Each line in the records below, from the one that contains "(run_args args dash);" to the one that contains "if replicas <=?", should be reproduced exactly, the first and last included.

== Provided records ==

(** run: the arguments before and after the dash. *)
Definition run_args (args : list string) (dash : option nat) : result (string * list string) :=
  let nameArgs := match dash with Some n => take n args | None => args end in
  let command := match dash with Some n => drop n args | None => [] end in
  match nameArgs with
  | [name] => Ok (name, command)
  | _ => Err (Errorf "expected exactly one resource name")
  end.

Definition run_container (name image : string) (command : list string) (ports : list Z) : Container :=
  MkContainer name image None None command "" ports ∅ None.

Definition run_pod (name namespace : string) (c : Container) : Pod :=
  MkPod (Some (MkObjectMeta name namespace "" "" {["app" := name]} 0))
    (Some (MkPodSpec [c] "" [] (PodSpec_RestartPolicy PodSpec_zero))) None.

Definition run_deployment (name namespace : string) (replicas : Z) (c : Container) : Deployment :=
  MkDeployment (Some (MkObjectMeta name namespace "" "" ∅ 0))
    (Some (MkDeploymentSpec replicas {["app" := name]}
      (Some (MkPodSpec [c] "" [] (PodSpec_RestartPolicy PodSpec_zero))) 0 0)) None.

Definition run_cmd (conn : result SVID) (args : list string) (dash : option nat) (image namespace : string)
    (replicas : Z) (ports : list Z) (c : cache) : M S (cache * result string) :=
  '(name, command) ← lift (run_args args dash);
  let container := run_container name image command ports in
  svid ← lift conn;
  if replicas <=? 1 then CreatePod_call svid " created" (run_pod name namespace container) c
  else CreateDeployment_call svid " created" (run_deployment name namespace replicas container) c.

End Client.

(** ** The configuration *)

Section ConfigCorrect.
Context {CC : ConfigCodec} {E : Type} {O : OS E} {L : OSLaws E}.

===

**Solution for this task**
  '(name, command) ← lift (run_args args dash);
  let container := run_container name image command ports in
  svid ← lift conn;
  if replicas <=? 1 then CreatePod_call svid " created" (run_pod name namespace container) c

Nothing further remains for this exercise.